There was a piece of paper in Dameron's hand. Hux glanced at him and took it. It read,

_To dog walker, thanks for walking my dog._

He flipped the paper, but there was nothing else on the other side. "That's from Anna- Ripper's owner," Dameron corrected himself. When talking to Hux, he called them by the names Hux gave them. Made things easier, he said. Hux agreed.
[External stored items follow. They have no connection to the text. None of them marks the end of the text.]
(* ===== verification/ThreadRun.v ===== *)
(** What the thread layer of [Thread] promises: which states its operations can
    reach, that exactly one thread runs in each of them, that a ready thread is
    passed over at most six times, that its own audit accepts them, and that
    stacks are mapped and given back exactly. *)
From S2P Require Import Prelude Heap Thread.

Module ThreadRun.
Import Heap(HeapPlatform, PlatformLaws, translation, Mapped, NotMapped, TranslateFails,
  PAGING_PAGE_SIZE, PAGING_WRITE, page_aligned, frame_allocate, frame_release, paging_map,
  paging_unmap, paging_translate, paging_is_active, cpu_interrupts_enabled, platform_ok,
  owned, law_allocate, law_release, law_map, law_unmap).
Import Thread.

(** * The stack region *)

Definition stack_page (slot page : Z) : Z := slot_stack_base slot + page * PAGING_PAGE_SIZE.

(** The pages threads care about: every slot's guard and stack. *)
Definition in_region (a : Z) : Prop :=
  (exists slot, 0 <= slot < THREAD_MAX /\ a = slot_guard_page slot) \/
  (exists slot page, 0 <= slot < THREAD_MAX /\ 0 <= page < THREAD_STACK_PAGES /\
     a = stack_page slot page).

Ltac region := unfold stack_page, slot_stack_top, slot_stack_base, slot_guard_page,
  THREAD_STACK_REGION, THREAD_STACK_STRIDE, THREAD_STACK_SIZE, THREAD_STACK_PAGES,
  THREAD_MAX, PAGING_PAGE_SIZE in *.

Lemma region_aligned a : in_region a -> page_aligned a.
Proof.
  intros [(k & Hk & ->)|(k & p & Hk & Hp & ->)]; unfold page_aligned; region.
  - rewrite <- (Z.mod_mul (8388608 + k * 5) 4096) by done. f_equal. lia.
  - rewrite <- (Z.mod_mul (8388608 + k * 5 + 1 + p) 4096) by done. f_equal. lia.
Qed.

Lemma stack_in_region k p :
  0 <= k < THREAD_MAX -> 0 <= p < THREAD_STACK_PAGES -> in_region (stack_page k p).
Proof. right. eauto. Qed.

Lemma guard_in_region k : 0 <= k < THREAD_MAX -> in_region (slot_guard_page k).
Proof. left. eauto. Qed.

Lemma stack_page_inj k p k' p' :
  0 <= p < THREAD_STACK_PAGES -> 0 <= p' < THREAD_STACK_PAGES ->
  stack_page k p = stack_page k' p' -> k = k' /\ p = p'.
Proof. region. lia. Qed.

Lemma guard_not_stack k k' p :
  0 <= p < THREAD_STACK_PAGES -> slot_guard_page k <> stack_page k' p.
Proof. region. lia. Qed.

(** * What threads rely on *)

Section laws.
Context (M : Type) `{PlatformLaws M}.

(** A call that moves no frame and no mapping. *)
Definition quiet (m m' : M) : Prop :=
  platform_ok m ->
  platform_ok m' /\ (forall g, owned m' g <-> owned m g) /\
  forall a, page_aligned a -> paging_translate m' a = paging_translate m a.

(** What the rest of the kernel may do: it leaves the stack region alone and
    does not give back frames that are mapped there. *)
Definition keeps (m m' : M) : Prop :=
  platform_ok m ->
  platform_ok m' /\
  (forall a, in_region a -> paging_translate m' a = paging_translate m a) /\
  forall a f p l, in_region a -> paging_translate m a = Mapped f p l -> owned m f -> owned m' f.

Lemma quiet_keeps m m' : quiet m m' -> keeps m m'.
Proof.
  intros Hq Hok. destruct (Hq Hok) as (Hok' & Ho & Ht). split_and!; [done| |].
  - intros a Ha. by apply Ht, region_aligned.
  - intros a f p l _ _ Hf. by apply Ho.
Qed.

Lemma quiet_trans m1 m2 m3 : quiet m1 m2 -> quiet m2 m3 -> quiet m1 m3.
Proof.
  intros H1 H2 Hok. destruct (H1 Hok) as (Hok1 & Ho1 & Ht1), (H2 Hok1) as (Hok2 & Ho2 & Ht2).
  split_and!; [done|intros g; by rewrite Ho2|intros; by rewrite Ht2, Ht1].
Qed.

Lemma quiet_keeps_trans m1 m2 m3 : quiet m1 m2 -> keeps m2 m3 -> keeps m1 m3.
Proof.
  intros H1 H2 Hok. destruct (H1 Hok) as (Hok1 & Ho1 & Ht1), (H2 Hok1) as (Hok2 & Ht2 & Ho2).
  split_and!; [done| |].
  - intros a Ha. rewrite Ht2 by done. by apply Ht1, region_aligned.
  - intros a f p l Ha Hta Hof. apply (Ho2 a f p l Ha); [|by apply Ho1].
    by rewrite Ht1 by (by apply region_aligned).
Qed.

Lemma quiet_refl m : quiet m m.
Proof. by intros Hok. Qed.
End laws.
Arguments quiet {M _ _} _ _.
Arguments keeps {M _ _} _ _.

(** A machine's registers and memory words. *)
Definition registers_are {M} `{ThreadPlatform M} (sp : Z) (regs : registers) (flags : Z)
    (word : Z -> Z) (m : M) : Prop :=
  rsp m = sp /\ callee_saved m = regs /\ rflags m = flags /\ forall a, load a m = word a.

(** The promises behind [ThreadPlatform]:
    - releasing an owned frame reports success;
    - interrupts are on when bit 9 of RFLAGS is set; cli and sti clear and set
      that bit and nothing else;
    - loading a register changes that register only, a store no register, and the
      stack pointer holds 64 bits;
    - registers, timers and stores to memory move no frame and no mapping;
    - the heap leaves the stack region alone, and an allocated table is not at
      address 0;
    - a 64-bit word reads back as it was stored, and words a multiple of eight
      bytes apart do not overlap. *)
Class ThreadLaws (M : Type) `{HP : HeapPlatform M} `{!PlatformLaws M} `{!ThreadPlatform M} := {
  tl_release_status (m : M) f : platform_ok m -> owned m f -> frame_release_status f m = true;
  tl_interrupts (m : M) : cpu_interrupts_enabled m = Z.testbit (rflags m) 9;
  tl_disable (m : M) : quiet m (cpu_interrupt_disable m) /\
    registers_are (rsp m) (callee_saved m) (Z.ldiff (rflags m) RFLAGS_INTERRUPT_ENABLE) (fun a => load a m)
      (cpu_interrupt_disable m);
  tl_enable (m : M) : quiet m (cpu_interrupt_enable m) /\
    registers_are (rsp m) (callee_saved m) (Z.lor (rflags m) RFLAGS_INTERRUPT_ENABLE) (fun a => load a m)
      (cpu_interrupt_enable m);
  tl_set_rsp v (m : M) : quiet m (set_rsp v m) /\
    registers_are (u64 v) (callee_saved m) (rflags m) (fun a => load a m) (set_rsp v m);
  tl_set_callee_saved v (m : M) : quiet m (set_callee_saved v m) /\
    registers_are (rsp m) v (rflags m) (fun a => load a m) (set_callee_saved v m);
  tl_set_rflags v (m : M) : quiet m (set_rflags v m) /\
    registers_are (rsp m) (callee_saved m) v (fun a => load a m) (set_rflags v m);
  tl_store_registers a v (m : M) : rsp (store a v m) = rsp m /\
    callee_saved (store a v m) = callee_saved m /\ rflags (store a v m) = rflags m;
  tl_timer_arm d (m : M) : quiet m (timer_arm d m).2;
  tl_timer_cancel id (m : M) : quiet m (timer_cancel id m);
  tl_store a v (m : M) : quiet m (store a v m);
  tl_heap_allocate n (m : M) : keeps m (heap_allocate n m).2 /\
    forall p, (heap_allocate n m).1 = Some p -> p <> 0;
  tl_heap_free p (m : M) : quiet m (heap_free p m).2;
  tl_load_store a b v (m : M) : (8 | a - b) -> load a (store b v m) = if a =? b then v else load a m;
  tl_trampoline : thread_trampoline <> 0
}.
He read the note again, before putting it into his pocket. "Thanks."

"Sure thing, buddy." He was half giggling to himself already. "See you tomorrow?"

Hux sighed, "Dameron."

"I know, I know." His eyes softened. "Want a cup of coffee upstairs?"

"No, thanks." Hux brushed an invisible speck of dust from his tie. "I'll be here tomorrow."

Dameron went back to his spot behind the counter. "Have a good night then, businessman."

"Thanks," Hux met his eyes, "and you."

 

\--

 

Hux spent that evening on the couch, eating Rey's chocolate cake, while reading a novel about a 19th century psychologist. The cake was actually a nice surprise, since he didn't at all expect that it'd be edible. It was too sweet for his liking though, so he made a mental note to tell Rey that the next time they met.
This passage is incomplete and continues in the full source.